TRY IT
Below is a listing from which only part is wanted; return exactly the lines from the one with "l) (location s)." up to and including the one with "intros H. unfold distance_to.".

DATASET CONTENT
════════════════════
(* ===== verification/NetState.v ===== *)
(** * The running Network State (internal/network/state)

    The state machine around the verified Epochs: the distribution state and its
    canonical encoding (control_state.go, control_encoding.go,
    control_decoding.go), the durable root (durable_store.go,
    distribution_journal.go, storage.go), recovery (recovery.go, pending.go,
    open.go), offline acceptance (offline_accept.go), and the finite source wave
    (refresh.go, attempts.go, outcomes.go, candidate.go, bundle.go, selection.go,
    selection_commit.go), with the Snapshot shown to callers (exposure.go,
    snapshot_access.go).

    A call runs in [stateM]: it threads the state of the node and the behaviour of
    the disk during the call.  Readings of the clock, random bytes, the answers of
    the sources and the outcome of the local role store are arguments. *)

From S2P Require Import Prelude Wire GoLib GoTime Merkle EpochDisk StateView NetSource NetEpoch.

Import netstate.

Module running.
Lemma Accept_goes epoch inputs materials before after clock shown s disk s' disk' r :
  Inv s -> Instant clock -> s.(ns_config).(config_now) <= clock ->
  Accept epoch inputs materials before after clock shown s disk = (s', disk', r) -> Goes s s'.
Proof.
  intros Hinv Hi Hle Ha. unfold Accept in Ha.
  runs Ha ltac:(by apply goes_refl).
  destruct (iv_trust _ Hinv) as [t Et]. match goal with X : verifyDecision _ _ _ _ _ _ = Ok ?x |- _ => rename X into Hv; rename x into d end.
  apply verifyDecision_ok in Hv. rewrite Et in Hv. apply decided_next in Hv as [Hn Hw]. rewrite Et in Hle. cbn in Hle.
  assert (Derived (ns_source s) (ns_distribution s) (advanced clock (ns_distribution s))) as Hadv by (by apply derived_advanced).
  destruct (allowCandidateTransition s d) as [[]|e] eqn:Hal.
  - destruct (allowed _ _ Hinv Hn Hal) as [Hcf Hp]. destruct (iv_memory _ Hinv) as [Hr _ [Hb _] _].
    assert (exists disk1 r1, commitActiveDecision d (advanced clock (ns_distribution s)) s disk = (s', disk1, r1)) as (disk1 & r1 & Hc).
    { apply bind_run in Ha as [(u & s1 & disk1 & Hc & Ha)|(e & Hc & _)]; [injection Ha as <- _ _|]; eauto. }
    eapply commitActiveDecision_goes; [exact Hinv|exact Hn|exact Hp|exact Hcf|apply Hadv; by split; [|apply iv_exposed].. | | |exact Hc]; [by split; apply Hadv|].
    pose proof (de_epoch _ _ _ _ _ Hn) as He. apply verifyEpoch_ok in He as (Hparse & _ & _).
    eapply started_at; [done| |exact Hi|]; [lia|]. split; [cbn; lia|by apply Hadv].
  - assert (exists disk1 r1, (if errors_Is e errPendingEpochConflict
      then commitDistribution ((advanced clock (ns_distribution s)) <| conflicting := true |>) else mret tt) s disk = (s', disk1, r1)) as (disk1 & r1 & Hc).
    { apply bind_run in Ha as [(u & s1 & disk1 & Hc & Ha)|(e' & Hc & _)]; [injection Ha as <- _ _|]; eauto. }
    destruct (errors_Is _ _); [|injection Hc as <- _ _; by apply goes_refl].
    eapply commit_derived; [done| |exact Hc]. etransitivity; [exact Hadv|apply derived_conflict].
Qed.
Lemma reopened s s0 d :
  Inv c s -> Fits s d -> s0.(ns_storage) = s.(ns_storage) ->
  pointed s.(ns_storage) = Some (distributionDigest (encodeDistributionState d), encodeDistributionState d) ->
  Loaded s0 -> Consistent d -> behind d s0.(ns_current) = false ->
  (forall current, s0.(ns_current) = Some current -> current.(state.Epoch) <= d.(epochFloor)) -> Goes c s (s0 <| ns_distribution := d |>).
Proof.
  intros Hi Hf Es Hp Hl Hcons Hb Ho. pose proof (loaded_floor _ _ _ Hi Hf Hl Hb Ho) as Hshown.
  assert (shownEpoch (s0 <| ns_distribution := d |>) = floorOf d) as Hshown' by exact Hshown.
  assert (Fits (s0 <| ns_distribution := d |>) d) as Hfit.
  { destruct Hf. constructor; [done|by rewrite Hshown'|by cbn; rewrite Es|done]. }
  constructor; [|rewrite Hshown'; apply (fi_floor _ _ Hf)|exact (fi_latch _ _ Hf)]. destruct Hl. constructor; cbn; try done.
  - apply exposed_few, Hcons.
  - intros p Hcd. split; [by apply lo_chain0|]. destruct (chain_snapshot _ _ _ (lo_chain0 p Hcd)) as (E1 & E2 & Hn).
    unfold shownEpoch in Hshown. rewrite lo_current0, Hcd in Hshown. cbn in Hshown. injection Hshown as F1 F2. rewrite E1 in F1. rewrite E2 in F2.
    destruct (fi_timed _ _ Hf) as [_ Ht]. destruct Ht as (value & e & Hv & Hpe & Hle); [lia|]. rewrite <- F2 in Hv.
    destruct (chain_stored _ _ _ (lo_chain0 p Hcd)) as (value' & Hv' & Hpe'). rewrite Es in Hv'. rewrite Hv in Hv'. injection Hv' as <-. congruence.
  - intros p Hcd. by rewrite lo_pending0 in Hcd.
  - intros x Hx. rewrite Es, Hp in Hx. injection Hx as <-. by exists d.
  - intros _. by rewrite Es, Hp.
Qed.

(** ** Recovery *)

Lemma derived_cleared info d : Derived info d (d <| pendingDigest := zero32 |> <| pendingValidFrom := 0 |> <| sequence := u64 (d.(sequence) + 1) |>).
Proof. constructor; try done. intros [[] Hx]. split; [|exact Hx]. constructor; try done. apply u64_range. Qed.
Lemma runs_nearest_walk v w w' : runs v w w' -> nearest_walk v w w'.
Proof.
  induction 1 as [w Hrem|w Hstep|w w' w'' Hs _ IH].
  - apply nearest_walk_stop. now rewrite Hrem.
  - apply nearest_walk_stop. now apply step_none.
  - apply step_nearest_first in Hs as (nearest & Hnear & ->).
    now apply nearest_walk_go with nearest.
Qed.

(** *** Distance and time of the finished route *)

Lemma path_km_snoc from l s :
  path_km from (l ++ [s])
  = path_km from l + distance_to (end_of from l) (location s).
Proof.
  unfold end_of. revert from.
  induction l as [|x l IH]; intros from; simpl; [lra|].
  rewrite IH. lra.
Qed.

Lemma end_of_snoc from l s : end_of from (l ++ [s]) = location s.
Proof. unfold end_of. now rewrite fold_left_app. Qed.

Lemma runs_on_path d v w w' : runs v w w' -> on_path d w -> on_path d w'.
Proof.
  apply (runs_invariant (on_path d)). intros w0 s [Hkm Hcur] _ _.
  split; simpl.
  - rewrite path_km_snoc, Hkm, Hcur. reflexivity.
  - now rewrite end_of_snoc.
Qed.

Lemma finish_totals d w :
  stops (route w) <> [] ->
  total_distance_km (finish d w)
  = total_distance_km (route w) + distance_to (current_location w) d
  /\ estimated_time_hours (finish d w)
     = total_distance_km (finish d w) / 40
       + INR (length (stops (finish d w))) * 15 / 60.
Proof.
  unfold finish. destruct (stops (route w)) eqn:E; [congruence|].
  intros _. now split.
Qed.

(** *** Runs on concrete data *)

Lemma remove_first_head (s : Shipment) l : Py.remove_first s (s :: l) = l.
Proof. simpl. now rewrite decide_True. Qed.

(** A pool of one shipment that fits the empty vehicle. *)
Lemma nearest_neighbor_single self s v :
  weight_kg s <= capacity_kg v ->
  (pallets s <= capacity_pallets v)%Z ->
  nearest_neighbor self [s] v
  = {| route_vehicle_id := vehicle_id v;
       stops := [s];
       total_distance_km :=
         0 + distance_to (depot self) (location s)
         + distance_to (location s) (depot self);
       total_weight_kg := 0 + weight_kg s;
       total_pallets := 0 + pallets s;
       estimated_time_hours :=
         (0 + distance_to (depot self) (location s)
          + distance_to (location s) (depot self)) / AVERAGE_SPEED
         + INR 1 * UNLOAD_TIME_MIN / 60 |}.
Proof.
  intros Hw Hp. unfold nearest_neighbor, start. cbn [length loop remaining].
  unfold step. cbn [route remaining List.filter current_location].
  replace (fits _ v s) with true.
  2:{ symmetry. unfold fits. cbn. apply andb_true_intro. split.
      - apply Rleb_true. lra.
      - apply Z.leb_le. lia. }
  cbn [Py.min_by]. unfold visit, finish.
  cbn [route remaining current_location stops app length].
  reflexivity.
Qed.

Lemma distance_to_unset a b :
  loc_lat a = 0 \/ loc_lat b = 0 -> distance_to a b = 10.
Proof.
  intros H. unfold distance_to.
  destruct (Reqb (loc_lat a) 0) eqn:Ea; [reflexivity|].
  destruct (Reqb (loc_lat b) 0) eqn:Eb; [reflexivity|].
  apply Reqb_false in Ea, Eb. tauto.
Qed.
════════════════════
RESPONSE BOX
  = path_km from l + distance_to (end_of from l) (location s).
Proof.
  unfold end_of. revert from.
  induction l as [|x l IH]; intros from; simpl; [lra|].
  rewrite IH. lra.
Qed.

Lemma end_of_snoc from l s : end_of from (l ++ [s]) = location s.
Proof. unfold end_of. now rewrite fold_left_app. Qed.

Lemma runs_on_path d v w w' : runs v w w' -> on_path d w -> on_path d w'.
Proof.
  apply (runs_invariant (on_path d)). intros w0 s [Hkm Hcur] _ _.
  split; simpl.
  - rewrite path_km_snoc, Hkm, Hcur. reflexivity.
  - now rewrite end_of_snoc.
Qed.

Lemma finish_totals d w :
  stops (route w) <> [] ->
  total_distance_km (finish d w)
  = total_distance_km (route w) + distance_to (current_location w) d
  /\ estimated_time_hours (finish d w)
     = total_distance_km (finish d w) / 40
       + INR (length (stops (finish d w))) * 15 / 60.
Proof.
  unfold finish. destruct (stops (route w)) eqn:E; [congruence|].
  intros _. now split.
Qed.

(** *** Runs on concrete data *)

Lemma remove_first_head (s : Shipment) l : Py.remove_first s (s :: l) = l.
Proof. simpl. now rewrite decide_True. Qed.

(** A pool of one shipment that fits the empty vehicle. *)
Lemma nearest_neighbor_single self s v :
  weight_kg s <= capacity_kg v ->
  (pallets s <= capacity_pallets v)%Z ->
  nearest_neighbor self [s] v
  = {| route_vehicle_id := vehicle_id v;
       stops := [s];
       total_distance_km :=
         0 + distance_to (depot self) (location s)
         + distance_to (location s) (depot self);
       total_weight_kg := 0 + weight_kg s;
       total_pallets := 0 + pallets s;
       estimated_time_hours :=
         (0 + distance_to (depot self) (location s)
          + distance_to (location s) (depot self)) / AVERAGE_SPEED
         + INR 1 * UNLOAD_TIME_MIN / 60 |}.
Proof.
  intros Hw Hp. unfold nearest_neighbor, start. cbn [length loop remaining].
  unfold step. cbn [route remaining List.filter current_location].
  replace (fits _ v s) with true.
  2:{ symmetry. unfold fits. cbn. apply andb_true_intro. split.
      - apply Rleb_true. lra.
      - apply Z.leb_le. lia. }
  cbn [Py.min_by]. unfold visit, finish.
  cbn [route remaining current_location stops app length].
  reflexivity.
Qed.

Lemma distance_to_unset a b :
  loc_lat a = 0 \/ loc_lat b = 0 -> distance_to a b = 10.
Proof.
  intros H. unfold distance_to.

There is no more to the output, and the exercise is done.